When two companies enter into a merger it must feel a bit like falling in love. It's all hearts and flowers at the start, but it's only when they move in with each other that they find out whether they're really compatible. Like many relationships that claim to be equal, a merger implies mutual development. But, when it comes to strategic decision-making, one partner usually ends up trying to impose its will on the other.

According to David Kappler FCMA, chairman of Premier Foods and one of CIMA's highest-flying members, it's rarely a marriage of equals. "There's no such thing as a merger," he laughs. "It's just a polite way of talking about a takeover. In my experience, one company always finishes up on top."

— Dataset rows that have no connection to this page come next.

(* ===== verification/ContractState.v ===== *)
(** * The states of contracts in the database ([solver/src/smartcontracts.cpp])

    The last state of a contract is kept in the database under the contract's
    key, with the reference of the transaction that started the execution:
    [dbcache_update], [dbcache_read] and [get_contract_state].  Only a
    newer state replaces one, unless the update is forced, so that over any
    database the records behave as a map from keys to states ([contract_cache_refines]). *)

From Stdlib Require Import ZArith Lia.
From stdpp Require Import base tactics numbers option list gmap.
From S2P Require Import Prelude Effect BinStream Amount UserField Crypto DataStream Address Utils Transaction Pool Database Storage ContractRef.

Local Open Scope Z_scope.
Local Open Scope cs_scope.

(** What the records of contracts promise: an update is found under its key, and nothing else changes. *)
Class ContractRecords {B} (DB : Database B) (ok : B -> Prop) : Prop := {
  update_contract_ok key data b : ok b -> exists b', db_update_contract key data b = (true, b') /\ ok b';
  get_contract_update key key' data b : ok b ->
    db_get_contract key' (db_update_contract key data b).2 = if decide (key = key') then Some data else db_get_contract key' b
}.

#[export] Instance berkeley_contracts : ContractRecords BerkeleyDB.berkeley (fun b => is_Some b).
Proof.
  split.
  - intros key data b [tables ->]. eexists. by split.
  - intros key key' data b [tables ->]. cbn. by rewrite lookup_insert.
Qed.

Module ContractState.
Section cache.
Context `{!Cscrypto} {B : Type} `{DB : !Database B}.
Implicit Types (s : Storage B) (abs_addr : Address) (ref : SmartContractRef) (state : bytes).

(** [stream << ref_start.sequence << ref_start.transaction << state] *)
Definition record_of ref state : bytes := addVector state (addValue 8 (transaction ref) (addValue 8 (sequence ref) [])).

(** The reference at the head of a record *)
Definition read_ref (data : bytes) : SmartContractRef * istate :=
  let stream := open data in
  let '(sequence, stream) := parseValue 8 stream in
  let '(transaction, stream) := parseValue 8 stream in
  (mkRef sequence transaction, stream).

(** [dbcache_update]: the test whether the new data is newer, and the update *)
Definition is_newer ref (current : SmartContractRef) : bool :=
  if sequence ref <? sequence current then false
  else negb ((sequence current =? sequence ref) && (transaction ref <=? transaction current)).
Definition dbcache_update abs_addr ref state (force_update : bool) s : bool * Storage B :=
  let newer :=
    if force_update then true
    else match Storage.get_contract_data abs_addr s with Some data => is_newer ref (read_ref data).1 | None => true end in
  if newer then Storage.update_contract_data abs_addr (record_of ref state) s else (false, s).

(** [dbcache_read]: the outputs keep what they had when there is no record. *)
Definition dbcache_read abs_addr ref state s : result (bool * SmartContractRef * bytes) :=
  match Storage.get_contract_data abs_addr s with
  | None => Ok (false, ref, state)
  | Some data =>
      let '(ref, stream) := read_ref data in
      let! (state, stream) := parseVector stream in
      let! (state, stream) := (if isAvailable stream 8 && (length state =? kHashSize)%nat then parseVector stream else Ok (state, stream)) in
      let ok := isValid stream && negb (isAvailable stream 1) in
      Ok (ok, ref, if ok then state else [])
  end.

(** [get_contract_state] *)
Definition get_contract_state abs_addr s : result bytes :=
  let! (_, _, state) := dbcache_read abs_addr Ref.invalid [] s in Ok state.

(** *** A record is read back *)

Definition wf_record ref state : Prop := Ref.wf_ref ref /\ bytes_ok state /\ Z.of_nat (length state) < 2 ^ 61.

Lemma record_parts ref state :
  record_of ref state = ds_enc (uint_ds 8) (sequence ref) ++ ds_enc (uint_ds 8) (transaction ref) ++ ds_enc vector_ds state ++ [].
Proof.
  unfold record_of, ds_enc. cbn [ds_put uint_ds vector_ds]. unfold addVector, addValue. by rewrite !app_nil_l, app_nil_r, !app_assoc.
Qed.

Lemma record_sane ref state : wf_record ref state -> sane (open (record_of ref state)).
Proof.
  intros (Hr & Hb & Hl). unfold record_of, addVector, addValue. apply sane_open.
  - repeat first [apply le_bytes_ok | apply Forall_app; split | apply Forall_nil_2 | exact Hb].
  - rewrite !length_app, !length_le_bytes. cbn. lia.
Qed.

Lemma read_ref_record ref state : wf_record ref state ->
  exists stream, read_ref (record_of ref state) = (ref, stream) /\ sane stream /\ unread stream = ds_enc vector_ds state ++ [] /\ state_ stream = true.
Proof.
  intros Hw. pose proof (record_sane _ _ Hw) as Hs. destruct Hw as ([Rs Rt] & Hb & Hl). unfold in_u in Rs, Rt.
  pose proof (unread_open (record_of ref state)) as E. rewrite record_parts in E at 2. unfold read_ref. set (st := open _) in *.
  assert (state_ st = true) as Hst by done.
  destruct (ds_step (uint_ds 8) (sequence ref) _ st ltac:(cbn; lia) Hs E) as (s1 & G1 & S1 & U1 & B1). cbn [ds_get uint_ds] in G1. injection G1 as ->.
  destruct (ds_step (uint_ds 8) (transaction ref) _ s1 ltac:(cbn; lia) S1 U1) as (s2 & G2 & S2 & U2 & B2). cbn [ds_get uint_ds] in G2. injection G2 as ->.
  exists s2. destruct ref. split_and!; try done. congruence.
Qed.

Lemma read_record abs_addr ref state r st s :
  wf_record ref state -> Storage.get_contract_data abs_addr s = Some (record_of ref state) -> dbcache_read abs_addr r st s = Ok (true, ref, state).
Proof.
  intros Hw E. unfold dbcache_read. rewrite E. destruct (read_ref_record ref state Hw) as (stream & -> & Hs & U & Hst).
  destruct Hw as (_ & _ & Hl).
  destruct (ds_step vector_ds state _ stream ltac:(cbn; lia) Hs U) as (s3 & G3 & S3 & U3 & B3). cbn [ds_get vector_ds] in G3. rewrite G3. cbn [rbind].
  destruct (unread_nil s3 S3 U3) as [Ei Ev]. rewrite isAvailable_exact by (done || lia). rewrite (proj2 (Z.leb_gt _ _)) by lia. cbn [andb rbind].
  rewrite Ev, isAvailable_exact by (done || lia). rewrite (proj2 (Z.leb_gt _ _)) by lia. by rewrite B3, Hst.
Qed.

(** *** The records are a map *)
Section map.
Context {ok : B -> Prop} `{!ContractRecords DB ok}.

(** The newest state of each key: *)
#[local] Abbreviation table := (gmap bytes (SmartContractRef * bytes)).

Record represents s (m : table) : Prop := {
  represents_open : exists b, db_ s = Some b /\ ok b;
  represents_records abs_addr : Storage.get_contract_data abs_addr s = (fun x => record_of x.1 x.2) <$> m !! public_key abs_addr;
  represents_wf key ref state : m !! key = Some (ref, state) -> wf_record ref state
}.

(** An update: a contract, the reference, the state and [force_update] *)
Record update := mkUpdate { up_addr : Address; up_ref : SmartContractRef; up_state : bytes; up_force : bool }.

(** The references in the order of the blocks and of the transactions in them *)
Definition older (current ref : SmartContractRef) : Prop :=
  sequence current < sequence ref \/ (sequence current = sequence ref /\ transaction current < transaction ref).
#[global] Instance older_dec current ref : Decision (older current ref).
Proof. unfold older. apply _. Defined.

Definition table_update (u : update) (m : table) : bool * table :=
  let key := public_key (up_addr u) in
  let newest := up_force u || match m !! key with Some (current, _) => bool_decide (older current (up_ref u)) | None => true end in
  (newest, if newest then <[key := (up_ref u, up_state u)]> m else m).

(** The updates in turn, with their results *)
Fixpoint run (l : list update) s : list bool * Storage B :=
  match l with
  | [] => ([], s)
  | u :: l => let '(done, s) := dbcache_update (up_addr u) (up_ref u) (up_state u) (up_force u) s in let '(results, s) := run l s in (done :: results, s)
  end.
Fixpoint run_table (l : list update) (m : table) : list bool * table :=
  match l with
  | [] => ([], m)
  | u :: l => let '(done, m) := table_update u m in let '(results, m) := run_table l m in (done :: results, m)
  end.

Lemma is_newer_older ref current : is_newer ref current = bool_decide (older current ref).
Proof.
  unfold is_newer. symmetry. unfold older. destruct (Z.ltb_spec (sequence ref) (sequence current)).
  - apply bool_decide_false. lia.
  - destruct (Z.eqb_spec (sequence current) (sequence ref)), (Z.leb_spec (transaction ref) (transaction current)); cbn [andb negb];
      [apply bool_decide_false; lia|apply bool_decide_true; lia..].
Qed.

Lemma update_written abs_addr ref state s m :
  represents s m -> wf_record ref state ->
  exists s', Storage.update_contract_data abs_addr (record_of ref state) s = (true, s') /\ represents s' (<[public_key abs_addr := (ref, state)]> m).
Proof.
  intros [(b & Eb & Hb) Hrec Hwf] Hw. unfold Storage.update_contract_data. rewrite Eb.
  destruct (update_contract_ok (public_key abs_addr) (record_of ref state) b Hb) as (b' & E & Hb'). rewrite E. eexists. split; [done|]. split.
  - by exists b'.
  - intros addr. unfold Storage.get_contract_data. cbn [upd db_ mbind option_bind].
    pose proof (get_contract_update (public_key abs_addr) (public_key addr) (record_of ref state) b Hb) as G. rewrite E in G. cbn [snd] in G. rewrite G.
    rewrite lookup_insert. destruct (decide _); [done|]. rewrite <- Hrec. unfold Storage.get_contract_data. by rewrite Eb.
  - intros key r st. rewrite lookup_insert. destruct (decide _); [by intros [= <- <-]|apply Hwf].
Qed.

Lemma update_step u s m :
  represents s m -> wf_record (up_ref u) (up_state u) ->
  exists s', dbcache_update (up_addr u) (up_ref u) (up_state u) (up_force u) s = ((table_update u m).1, s') /\ represents s' (table_update u m).2.
Proof.
  intros Hr Hw. pose proof Hr as [_ Hrec Hwf]. unfold dbcache_update, table_update. destruct (up_force u); cbn [orb]; [by apply update_written|]. rewrite Hrec.
  destruct (m !! public_key (up_addr u)) as [[current state]|] eqn:E; cbn [fmap option_fmap option_map fst snd]; [|by apply update_written].
  destruct (read_ref_record current state (Hwf _ _ _ E)) as (stream & -> & _). cbn [fst]. rewrite is_newer_older.
  case_bool_decide; [by apply update_written|by exists s].
Qed.

(** C13: The records of the contracts in the database refine a map from the contracts' keys to
    their newest states: in any sequence of updates, forced or not, each is accepted exactly when
    it is forced or its reference is strictly newer than the one the map has for its contract, if
    any (an equal one is refused), and dbcache_read gives for every contract what the map has. *)
Theorem contract_cache_refines l s m :
  represents s m -> Forall (fun u => wf_record (up_ref u) (up_state u)) l ->
  exists s', run l s = ((run_table l m).1, s') /\ represents s' (run_table l m).2 /\
    forall abs_addr, dbcache_read abs_addr Ref.invalid [] s' =
      Ok match (run_table l m).2 !! public_key abs_addr with Some (ref, state) => (true, ref, state) | None => (false, Ref.invalid, []) end.
Proof.
  intros Hr Hl. assert (exists s', run l s = ((run_table l m).1, s') /\ represents s' (run_table l m).2) as (s' & E & Hs').
  { revert s m Hr. induction Hl as [|u l Hu _ IH]; intros s m Hr; [by exists s|]. cbn [run run_table].
    destruct (update_step u s m Hr Hu) as (s1 & E & Hr1). rewrite E. destruct (table_update u m) as [done m1]. cbn [fst snd] in *.
    destruct (IH s1 m1 Hr1) as (s2 & E2 & Hr2). rewrite E2. destruct (run_table l m1) as [results m2]. by exists s2. }
  exists s'. split; [done|]. split; [done|]. intros abs_addr. destruct Hs' as [_ Hrec Hwf]. specialize (Hrec abs_addr).
  destruct ((run_table l m).2 !! public_key abs_addr) as [[ref state]|] eqn:Em.
  - apply read_record; [by eapply Hwf|exact Hrec].
  - unfold dbcache_read. by rewrite Hrec.
Qed.
End map.
End cache.
End ContractState.

(** ** Witnesses *)

(** An open database without contracts, two contracts, an old state that comes late, and one that is
    forced *)
Definition no_contracts : Storage BerkeleyDB.t := mkStorage (Some (Some (BerkeleyDB.mkTables ∅ ∅ ∅))) [] 0 [] [].
Definition contract_key (n : Z) : Address := Address.from_public_key (le_bytes 32 n).
Definition four_updates : list ContractState.update :=
  [ContractState.mkUpdate (contract_key 1) (mkRef 7 2) [10] false; ContractState.mkUpdate (contract_key 2) (mkRef 5 0) [20] false;
   ContractState.mkUpdate (contract_key 1) (mkRef 7 1) [30] false; ContractState.mkUpdate (contract_key 2) (mkRef 4 0) [40] true].

Lemma contract_cache_refines_witness :
  exists s, ContractState.run four_updates no_contracts = ([true; true; false; true], s) /\
    ContractState.dbcache_read (contract_key 1) Ref.invalid [] s = Ok (true, mkRef 7 2, [10]) /\
    ContractState.dbcache_read (contract_key 2) Ref.invalid [] s = Ok (true, mkRef 4 0, [40]).
Proof.
  destruct (ContractState.contract_cache_refines (ok := fun b => is_Some b) four_updates no_contracts ∅) as (s & E & _ & R).
  - split.
    + eexists. split; [reflexivity|]. by eexists.
    + intros abs_addr. by rewrite lookup_empty.
    + intros key ref state. by rewrite lookup_empty.
  - repeat constructor; cbn; lia.
  - exists s. split; [exact E|]. split; [exact (R (contract_key 1))|exact (R (contract_key 2))].
Defined.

Kappler's experience of mergers and acquisitions is extensive. He was involved in more than 50 deals before and during his time as CFO at Cadbury Schweppes. Like many others, he feels there are clear signs that, alter years in the doldrums, M&A activity is gathering momentum again. Procter & Gamble's recent $57bn (30bn[pounds sterling]) merger with Gillette has reinforced the feeling that the clouds created by the dot-com crash in 2000 are lifting at last. The P&G-Gillette tie-up follows on the heels of mega-deals such as the $36bn merger of mobile giants Sprint and Nextel in the US and the Spanish Banco Santander Central Hispano's acquisition of Abbey National for $15bn.

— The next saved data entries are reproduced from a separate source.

(* ===== verification/ConveyerSpec.v ===== *)
(** * What the conveyer guarantees

    The packet of a round holds the valid transactions of the packets of its
    table ([createPacket_open]); a synchronised round has one
    ([synchronised_round]); the block has exactly the transactions that the mask
    accepts ([applyCharacteristic_spec]), and exists for a mask of the packet's
    length exactly when no transaction was left out of the packet
    ([block_of_packet]). *)

From Stdlib Require Import ZArith Lia.
From stdpp Require Import base tactics numbers option list gmap.
From S2P Require Import Prelude Effect BinStream Amount UserField Crypto DataStream Address Utils Transaction Packet MetaStorage Pool ContractRef.
From S2P Require Import Conveyer.

Local Open Scope Z_scope.
Local Open Scope cs_scope.

Module Guarantees.
Import Conveyer.Conveyer.

(** ** The packet of a round *)

Definition all_transactions (ps : list TransactionsPacket) : list Transaction := concat (map transactions_ ps).

Lemma addTransaction_open t p : hash_ p = [] ->
  (Packet.addTransaction t p).2 = if Tx.is_valid t then p <| transactions_ := transactions_ p ++ [t] |> else p.
Proof. intros Hh. unfold Packet.addTransaction, Packet.isHashEmpty. rewrite Hh. by destruct (Tx.is_valid t). Qed.

Lemma add_all_spec l p : hash_ p = [] ->
  add_all l p = p <| transactions_ := transactions_ p ++ List.filter Tx.is_valid l |>.
Proof.
  intros Hh. unfold add_all. revert p Hh. induction l as [|t l IH]; intros p Hh; cbn [foldl List.filter].
  - rewrite app_nil_r. by destruct p.
  - rewrite addTransaction_open by done. destruct (Tx.is_valid t); rewrite IH by done; [|done]. cbn [upd transactions_]. by rewrite <- app_assoc.
Qed.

There are also signs of increasing confidence further down the scale. M&A activity among smaller businesses seems to be gaining momentum steadily. Emma Shipp, an M&A expert at City law firm Sprecher Grier Halberstam, has seen an upturn in takeover action involving unlisted companies, particularly in IT and telecoms.

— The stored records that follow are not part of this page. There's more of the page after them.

Lemma rollback_keeps_tail_witness :
  let tr := sample_transfer 5 50 51 100 in
  exists c1 c2, WalletsCache.load sample_ids (fun _ => Pool.default) tr false sample_cache = ret c1 /\
    WalletsCache.load sample_ids (fun _ => Pool.default) tr true c1 = ret c2 /\
    TransactionsTail.isAllowed (WalletsCache.tail (WalletsCache.toPublicKey sample_ids (source_ tr)) c2) (innerID_ tr) = false.
Proof.
  apply (WalletsCache.rollback_keeps_tail sample_ids (fun _ => Pool.default) _ sample_fee [4; 3]).
  - split; by vm_compute.
  - repeat constructor; unfold BitHeap.small; lia.
  - unfold BitHeap.small. cbn. lia.
  - unfold WalletsCache.tail, WalletsCache.getWalletData. change (WalletsCache.toPublicKey _ _) with (sample_key 50).
    cbn [sample_cache wallets_]. by rewrite lookup_singleton_eq.
Defined.

(** A call of a contract for the greatest fee of a quarter of a token and the new state that answers it. *)
Definition sample_call : Transaction :=
  snd (Tx.add_user_field deploy_Code (uf_of_string []) (Tx.make 1 (sample_public 50) (sample_public 51) 1 (of_int 10) 18688 17280 [])).
Definition sample_new_state : Transaction :=
  Tx.make 2 (sample_public 51) (sample_public 51) 1 (of_int 0) 17280 17280 [].

Lemma reload_charges_again_witness :
  exists c1 c2 c3,
    WalletsCache.load_new_state sample_ids sample_new_state sample_call (sample_key 50) false sample_cache = ret c1 /\
    WalletsCache.load_new_state sample_ids sample_new_state sample_call (sample_key 50) true c1 = ret c2 /\
    WalletsCache.load_new_state sample_ids sample_new_state sample_call (sample_key 50) false c2 = ret c3 /\
    WalletsCache.bal (sample_key 50) c2 ≡ₐ WalletsCache.bal (sample_key 50) sample_cache /\
    WalletsCache.bal (sample_key 50) c3 ≡ₐ WalletsCache.bal (sample_key 50) c1 - value (amount_ sample_call)
      - value (mkAmount 0 250000000000000000) + value sample_fee.
Proof.
  apply (WalletsCache.reload_charges_again sample_ids sample_new_state sample_call (sample_key 50)
    (mkAmount 0 250000000000000000) sample_fee sample_fee sample_cache);
    [by vm_compute| |exact sample_cache_ok|done].
  split; [by vm_compute..|]. repeat constructor; by vm_compute.
Defined.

"There's a feeling that some sectors are being undervalued at the moment. That means there are some good deals out there. But the mood is still some way off M&A mania," she says. "There's an increase in activity, but you're not seeing people splashing money around like you did when the markets were rising before. Then, people wanted to make five or six acquisitions very quickly. This time around, they will do one deal, see how it goes and perhaps go on to another. I'd call it cautious optimism."

But how many companies venturing into the M&A arena will actually prosper? The processes involved in completing a merger are both exciting and exacting. Even when the deal is signed and sealed, the long-term benefits are far from certain. A glance at the success rates of major deals around the world can leave you wondering whether the gain is really worth the pain. In its most recent biennial survey of global M&A activity, KPMG found that only around a third of the 122 major deals recorded during the year 2000 have significantly improved shareholder value.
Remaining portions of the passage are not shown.